* TASK BRIEF: Only the lines below starting at the one that contains "assert (H1 : exp (ln" and ending at the one that contains "Lemma exp_size_monotone (epoch" are to be reproduced, exactly and with both ends kept.

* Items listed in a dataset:
Lemma epoch_xy_times_within_witness :
  (forall i, (i < List.length [113; 100])%nat ->
     Rmin (plot_start_time 113 (root_epoch 100))
          (plot_end_time default_options (root_epoch 100))
       <= nth i [113; 100] 0
       <= Rmax (plot_start_time 113 (root_epoch 100))
               (plot_end_time default_options (root_epoch 100))) /\
  (log_x default_options = true -> 0 <= end_time (root_epoch 100) ->
   0 < plot_start_time 113 (root_epoch 100) ->
   forall i, (i < List.length [113; 100])%nat -> 0 < nth i [113; 100] 0).
Proof.
  apply (epoch_xy_times_within default_options 113 0 (root_epoch 100)
           [113; 100] [1000; 1000]).
  rewrite epoch_xy_constant by reflexivity.
  rewrite plot_end_time_linear by reflexivity. reflexivity.
Defined.

Lemma ln_le_compat (x y : R) : 0 < x -> x <= y -> ln x <= ln y.
Proof.
  intros Hx [H | H]; [left; apply ln_increasing; assumption | subst; lra].
Qed.

Lemma exp_size_within (epoch : Epoch) (t : R) :
  0 < start_size epoch -> 0 < end_size epoch -> 0 <= t <= 1 ->
  Rmin (start_size epoch) (end_size epoch)
    <= exp_size epoch (ln (end_size epoch / start_size epoch)) t
    <= Rmax (start_size epoch) (end_size epoch).
Proof.
  intros Hs He Ht. unfold exp_size.
  set (s := start_size epoch) in *. set (e := end_size epoch) in *.
  assert (Hq : 0 < e / s) by (apply Rdiv_lt_0_compat; assumption).
  assert (Hexp : s * exp (ln (e / s)) = e)
    by (rewrite (exp_ln _ Hq); field; lra).
  unfold Rmin, Rmax. destruct (Rle_dec s e) as [L | L].
  - assert (Hr : 0 <= ln (e / s)).
    { rewrite <- ln_1. apply ln_le_compat; [lra |].
      apply (Rmult_le_reg_r s); [exact Hs |].
      unfold Rdiv. rewrite Rmult_assoc, Rinv_l by lra. lra. }
    assert (H1 : exp 0 <= exp (ln (e / s) * t)) by (apply exp_le_compat; nra).
    assert (H2 : exp (ln (e / s) * t) <= exp (ln (e / s)))
      by (apply exp_le_compat; nra).
    rewrite exp_0 in H1. split; nra.
  - assert (Hr : ln (e / s) <= 0).
    { rewrite <- ln_1. apply ln_le_compat; [exact Hq |].
      apply (Rmult_le_reg_r s); [exact Hs |].
      unfold Rdiv. rewrite Rmult_assoc, Rinv_l by lra. lra. }
    assert (H1 : exp (ln (e / s) * t) <= exp 0) by (apply exp_le_compat; nra).
    assert (H2 : exp (ln (e / s)) <= exp (ln (e / s) * t))
      by (apply exp_le_compat; nra).
    rewrite exp_0 in H1. split; nra.
Qed.

Lemma exp_size_monotone (epoch : Epoch) (t t' : R) :
  0 < start_size epoch -> 0 < end_size epoch -> t <= t' ->
  (start_size epoch <= end_size epoch ->
     exp_size epoch (ln (end_size epoch / start_size epoch)) t
       <= exp_size epoch (ln (end_size epoch / start_size epoch)) t') /\
  (end_size epoch <= start_size epoch ->
     exp_size epoch (ln (end_size epoch / start_size epoch)) t'
       <= exp_size epoch (ln (end_size epoch / start_size epoch)) t).
Proof.
  intros Hs He Ht. unfold exp_size.
  set (s := start_size epoch) in *. set (e := end_size epoch) in *.
  assert (Hq : 0 < e / s) by (apply Rdiv_lt_0_compat; assumption).
  split; intro L.
  - assert (Hr : 0 <= ln (e / s)).
    { rewrite <- ln_1. apply ln_le_compat; [lra |].
      apply (Rmult_le_reg_r s); [exact Hs |].
      unfold Rdiv. rewrite Rmult_assoc, Rinv_l by lra. lra. }
    apply Rmult_le_compat_l; [lra |]. apply exp_le_compat. nra.
  - assert (Hr : ln (e / s) <= 0).
    { rewrite <- ln_1. apply ln_le_compat; [exact Hq |].
      apply (Rmult_le_reg_r s); [exact Hs |].
      unfold Rdiv. rewrite Rmult_assoc, Rinv_l by lra. lra. }
    apply Rmult_le_compat_l; [lra |]. apply exp_le_compat. nra.
Qed.
(* ===== verification/Kernel.v ===== *)
(** * The kernel's global state

    The tables and variables that system/initialize.c, queue.c, spinlock.c,
    create.c and clkinit.c declare, as one record, with the structure types
    of include/proc.h, queue.h, spinlock.h and memory.h.  An operation of the
    kernel is a state-passing computation [K A] over this record.  The
    platform is the one compile/Makefile builds, arm-rpi3: [int], [unsigned
    long] and pointers are 32 bits wide, [char] is unsigned. *)

From stdpp Require Import base numbers list gmap.
From S2P Require Import Prelude.

(** ** Constants *)

(** include/stddef.h *)
Definition OK : Z := 1.
Definition NULL : Z := 0.
Definition SYSERR : Z := -1.
Definition TRUE : Z := 1.
Definition FALSE : Z := 0.

(** include/proc.h *)
Definition NPROC : Z := 50.
Definition PRFREE : Z := 0.
Definition PRCURR : Z := 1.
Definition PRSUSP : Z := 2.
Definition PRREADY : Z := 3.
Definition PRRECV : Z := 4.
Definition PRSEND : Z := 5.
Definition PNMLEN : Z := 16.
Definition RESCHED_YES : Z := 1.
Definition RESCHED_NO : Z := 0.
Definition NULLPROC : Z := 0.
Definition NULLPROC1 : Z := 1.
Definition NULLPROC2 : Z := 2.
Definition NULLPROC3 : Z := 3.
Definition MINSTK : Z := 4096.
Definition INITSTK : Z := 65536.
Definition PRIORITY_LOW : Z := 0.
Definition PRIORITY_MED : Z := 1.
Definition PRIORITY_HIGH : Z := 2.
Definition STACKMAGIC : Z := 0x0A0AAA99.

* OUTPUT FOR THIS TASK:
    assert (H1 : exp (ln (e / s) * t) <= exp 0) by (apply exp_le_compat; nra).
    assert (H2 : exp (ln (e / s)) <= exp (ln (e / s) * t))
      by (apply exp_le_compat; nra).
    rewrite exp_0 in H1. split; nra.
Qed.

Lemma exp_size_monotone (epoch : Epoch) (t t' : R) :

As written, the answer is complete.